The S&P 500 was little changed on Thursday, pressured by weak natural resources shares and tepid May sales by U.S. retailers, while caution before Friday's unemployment report pushed investors to the sidelines.
Weakness in the euro also kept a lid on stocks, while the S&P 500 encountered resistance around its 200-day moving average.
It's more like apathy than it is any kind of dynamic momentum, said Nick Kalivas, vice president of financial research & senior equity index analyst at MF Global in Chicago.
There is a limited willingness to take the market higher in front of the jobs report.
Freeport-McMoRan Copper and Gold Inc slid 5.1 percent to $65.48 as copper prices fell to a two-week low on fears about a slower recovery in China, a top metals consumer. The S&P materials sector <.GSPM> lost 1.8 percent.
The Dow Jones industrial average <.DJI> slipped 22.90 points, or 0.22 percent, to 10,226.64. The Standard & Poor's 500 Index <.SPX> was off 0.23 points, or 0.02 percent, to 1,098.15. The Nasdaq Composite Index <.IXIC> added 9.56 points, or 0.42 percent, to 2,290.63.
The S&P 500 and the euro have tracked each other very closely over the last 30 days, with a positive 0.89 correlation. The two have tended to move in lock-step since as barometers of investors' appetite for risk. Traders use the euro as a proxy for concerns about the European debt crisis.
The S&P this morning could not get through the 200-day moving average at 1,106. Financials have been sloppy and there is the old problem of a weak euro, said Elliot Spar, options and market strategist at Stifel Nicolaus & Co in Shrewsbury, New Jersey.
All of these factors conspired to overpower the good breadth that the market had as it started to pull back from the intraday highs.
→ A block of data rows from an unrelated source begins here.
Lemma client_of_given ps a c b :
  client_of (alter (set_ClientConnection (Some c)) a ps) b =
    if decide (a = b /\ is_Some (ps !! a)) then Some c else client_of ps b.
Proof.
  unfold client_of. destruct (decide (a = b)) as [<-|Hne].
  - rewrite list_lookup_alter_eq. destruct (ps !! a) as [p|]; simpl.
    + rewrite decide_True; [done|]. split; [done|by eexists].
    + rewrite decide_False; [done|]. by intros [_ [? [=]]].
  - rewrite list_lookup_alter_ne by done. rewrite decide_False; [done|]. by intros [? _].
Qed.

Lemma onward_same ps s ps' s' :
  length ps' = length ps -> (forall a, served ps' a <-> served ps a) -> (forall a, client_of ps' a = client_of ps a) ->
  (forall c k, known c k s -> known c k s') -> onward ps s ps' s'.
Proof.
  intros Hl Hs Hc Hk. split; [done|done|intros a; by rewrite Hc|].
  intros [a|a|a]; simpl; rewrite ?Hl; try setoid_rewrite Hc.
  - intros Ha%lookup_lt_is_Some. apply lookup_lt_is_Some. lia.
  - intros (c & Hcl & Hkn). eauto.
  - intros (c & Hcl & Hkn). eauto.
Qed.

Lemma onward_trans ps s ps1 s1 ps2 s2 : onward ps s ps1 s1 -> onward ps1 s1 ps2 s2 -> onward ps s ps2 s2.
Proof. intros [A1 A2 A3 A4] [B1 B2 B3 B4]. split; [congruence| |auto|auto]. intros a. by rewrite B2. Qed.

(** A pair is given a client that is known. *)
Lemma onward_given ps s a c : known c (length ps) s -> onward ps s (alter (set_ClientConnection (Some c)) a ps) s.
Proof.
  intros Hk. split.
  - apply length_alter.
  - intros b. by apply served_alter.
  - intros b Hb. rewrite client_of_given. by case_decide.
  - intros [b|b|b]; simpl; rewrite ?length_alter.
    + intros Hb%lookup_lt_is_Some. apply lookup_lt_is_Some. by rewrite length_alter.
    + intros (d & Hd & Hkn). rewrite client_of_given. case_decide; eauto.
    + intros (d & Hd & Hkn). rewrite client_of_given. case_decide; eauto.
Qed.

(** A goroutine that is ready makes its move. *)
Lemma ready_run t tg ps ts s :
  ready ps s t -> exists next w', run_task t (mkWorld tg ps ts s) = (Ok next, w') /\
    w_tg w' = tg /\ w_tasks w' = ts /\ onward ps s (w_pairs w') (w_ext w') /\ follows ps t next /\
    match next with Some t' => ready (w_pairs w') (w_ext w') t' /\ is_Some (client_of (w_pairs w') (task_pair t')) | None => True end.
Proof.
  destruct t as [a|a|a]; cbn [ready].
  - intros [p Hp]. cbn [run_task]. set (ps1 := alter (set_PendingRequestsMap ∅) a ps).
    assert (onward ps s ps1 s) as Ho1.
    { apply onward_same; [apply length_alter|intros b; by apply served_alter|intros b; by apply client_of_alter|done]. }
    unfold bind at 1, upd_pair, modify. unfold bind at 1, pair_at, bind at 1, gets, deref, lift. simpl. fold ps1.
    assert (ps1 !! a = Some (set_PendingRequestsMap ∅ p)) as Hp1 by (unfold ps1; by rewrite list_lookup_alter_eq, Hp).
    rewrite Hp1. simpl. case_decide as Hin.
    + unfold bind at 1, tget, gets. unfold bind at 1, ignore, call. simpl.
      match goal with |- context [CreateClient ?x ?y ?z ?n ?s] =>
        pose proof (create_ok x y z n s) as Hok; pose proof (known_create x y z n) as Hkn;
        pose proof (fun c s' => known_created x y z n ps1 s c s') as Hkc; specialize (fun k c => Hkn k c s);
        destruct (CreateClient x y z n s) as [[c|e|q] s'] eqn:E end; [|done..]. simpl in Hkn.
      assert (known c (length ps1) s') as Hk by (apply Hkc; [by eexists|done]).
      assert (is_Some (ps1 !! a)) as Ha by (by eexists).
      do 2 eexists. split; [reflexivity|]. simpl. split_and!; [done|done| | | |].
      * apply (onward_trans _ _ ps1 s _ _ Ho1), (onward_trans _ _ ps1 s'); [apply onward_same; naive_solver|by apply onward_given].
      * right. split; [done|]. by exists p.
      * exists c. rewrite client_of_given, decide_True, length_alter by done. done.
      * rewrite client_of_given, decide_True by done. by eexists.
    + do 2 eexists. split; [reflexivity|]. split_and!; [done|done|done| |done].
      left. split; [done|]. intros (p' & Hp' & Hin'). apply Hin. simpl. congruence.
  - intros (c & (p & Hp & Hc)%bind_Some & Hk). cbn [run_task].
    unfold bind at 1, pair_at, bind at 1, gets, deref, lift. simpl. rewrite Hp. simpl.
    unfold bind at 1. simpl. rewrite Hc. simpl. unfold bind, ignore, call_pairs. simpl.
    pose proof (setup_returns c ps s Hk) as Hr. pose proof (fun k b => known_setup c ps k b s) as Hkn.
    destruct (SetupConnection c (ps, s)) as [r [qs s']]. simpl in Hr, Hkn.
    assert (onward ps s (written_pairs ps qs) s') as Ho.
    { apply onward_same; [apply length_imap|intros b; apply served_written|intros b; apply client_of_written|auto]. }
    assert (ready ps s (TStart a)) as Ha by (exists c; split; [by apply bind_Some; exists p|done]).
    destruct r as [[]|e|q]; [| |done]; do 2 eexists; (split; [reflexivity|]); split_and!; simpl; auto.
    + apply (on_ready _ _ _ _ Ho _ Ha).
    + apply (on_client _ _ _ _ Ho). unfold client_of. rewrite Hp. simpl. rewrite Hc. by eexists.
  - intros (c & (p & Hp & Hc)%bind_Some & Hk). cbn [run_task].
    unfold bind at 1, pair_at, bind at 1, gets, deref, lift. simpl. rewrite Hp. simpl.
    unfold bind at 1. simpl. rewrite Hc. simpl. unfold bind, call. simpl.
    pose proof (start_ok c s) as Hr. pose proof (fun k b => known_start c k b s) as Hkn.
    destruct (start c s) as [r s']. simpl in Hr, Hkn. subst r.
    do 2 eexists. split; [reflexivity|]. split_and!; simpl; auto. apply onward_same; naive_solver.
Qed.

(** How far the goroutine of a pair is: the moves it has made, and its next. *)
Inductive phase (ps : list BatPair) (a : nat) : list move -> list task -> Prop :=
| phase_first : phase ps a [] [TCreate a]
| phase_made : served ps a -> phase ps a [(TCreate a, Some (TSetup a))] [TSetup a]
| phase_set : served ps a ->
    phase ps a [(TCreate a, Some (TSetup a)); (TSetup a, Some (TStart a))] [TStart a]
| phase_last l : life ps a l -> phase ps a l [].

Definition tasks_of (a : nat) (ts : list task) : list task := filter (fun t => task_pair t = a) ts.

Lemma phase_next ps a l t next :
  phase ps a l [t] -> follows ps t next -> phase ps a (l ++ [(t, next)]) (option_list next).
Proof.
  intros Hp Hf. inversion Hp; subst; simpl in *.
  - destruct Hf as [[-> Hn]|[-> Hs]]; simpl; [by apply phase_last, life_unserved|by apply phase_made].
  - destruct Hf as [->| ->]; simpl; [by apply phase_last, life_failed|by apply phase_set].
  - subst next. by apply phase_last, life_up.
Qed.

Lemma phase_one ps a l t l1 l2 : phase ps a l (l1 ++ t :: l2) -> l1 = [] /\ l2 = [].
Proof.
  intros Hp. destruct l1 as [|t1 l1]; [destruct l2; [done|]|destruct l1]; inversion Hp.
Qed.

Lemma tasks_of_app a ts ts' : tasks_of a (ts ++ ts') = tasks_of a ts ++ tasks_of a ts'.
Proof. apply filter_app. Qed.

Lemma tasks_of_option a (next : option task) :
  (forall t, next = Some t -> task_pair t = a) -> tasks_of a (option_list next) = option_list next.
Proof. intros Hn. destruct next as [t|]; [|done]. unfold tasks_of. simpl. by rewrite filter_cons_True by auto. Qed.

Lemma tasks_of_other a (next : option task) :
  (forall t, next = Some t -> task_pair t <> a) -> tasks_of a (option_list next) = [].
Proof. intros Hn. destruct next as [t|]; [|done]. unfold tasks_of. simpl. by rewrite filter_cons_False by auto. Qed.

Lemma follows_pair ps t next t' : follows ps t next -> next = Some t' -> task_pair t' = task_pair t.
Proof. intros Hf ->. destruct t; simpl in Hf; naive_solver. Qed.

Lemma tasks_of_none a l : a ∉ l -> tasks_of a (TCreate <$> l) = [].
Proof.
  unfold tasks_of. induction l as [|b l IH]; [done|]. intros [Hne Hl]%not_elem_of_cons.
  rewrite fmap_cons, filter_cons_False by (simpl; congruence). by apply IH.
Qed.

(** The turns made for the pairs [addrs], in a store that was [ps0]. *)
Record rising (addrs : list nat) (ps0 : list BatPair) (ls : list move) (w : world) : Prop := mkRising {
  ri_ready : Forall (ready (w_pairs w) (w_ext w)) (w_tasks w);
  ri_tasks : Forall (fun t => task_pair t ∈ addrs) (w_tasks w);
  ri_moves : Forall (fun m => task_pair m.1 ∈ addrs) ls;
  ri_phase a : a ∈ addrs -> phase ps0 a (about a ls) (tasks_of a (w_tasks w));
  ri_served a : served (w_pairs w) a <-> served ps0 a;
  ri_client a : (TCreate a, Some (TSetup a)) ∈ ls -> is_Some (client_of (w_pairs w) a)
}.

Lemma work_app ts ts' : work (ts ++ ts') = work ts ++ work ts'.
Proof. unfold work. by rewrite fmap_app, join_app. Qed.

Lemma work_less ps t next : follows ps t next -> (length (work (option_list next)) < length (remaining t))%nat.
Proof. destruct t; simpl; [intros [[-> _]|[-> _]]|intros [->| ->]|intros ->]; simpl; lia. Qed.

Lemma move_tasks (next : option task) ts :
  match next with Some t' => ts ++ [t'] | None => ts end = ts ++ option_list next.
Proof. destruct next; simpl; by rewrite ?app_nil_r. Qed.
The S&P retail index <.RLX> slipped 0.4 percent as retailers posted lackluster May same-store sales -- up 2.5 percent, on average, versus expectations of 2.6 percent growth.
Costco Wholesale Corp fell 2.2 percent to $57.68 after its sales missed estimates, while BJ's Wholesale Club Inc lost 3.5 percent to $38.41.
In a data-heavy morning, investors got a picture of the jobs market ahead of Friday's nonfarm payrolls report for May. Data showed private employers added jobs in May and initial jobless claims fell last week. Economists are expecting Friday's report to show the economy added 513,000 jobs.
In other data, the services sector grew for a fifth straight month in May and new orders received by U.S. factories rose in April.
The Nasdaq fared better than the other two indexes, rising as Google Inc increased by 2.2 percent to $504.37.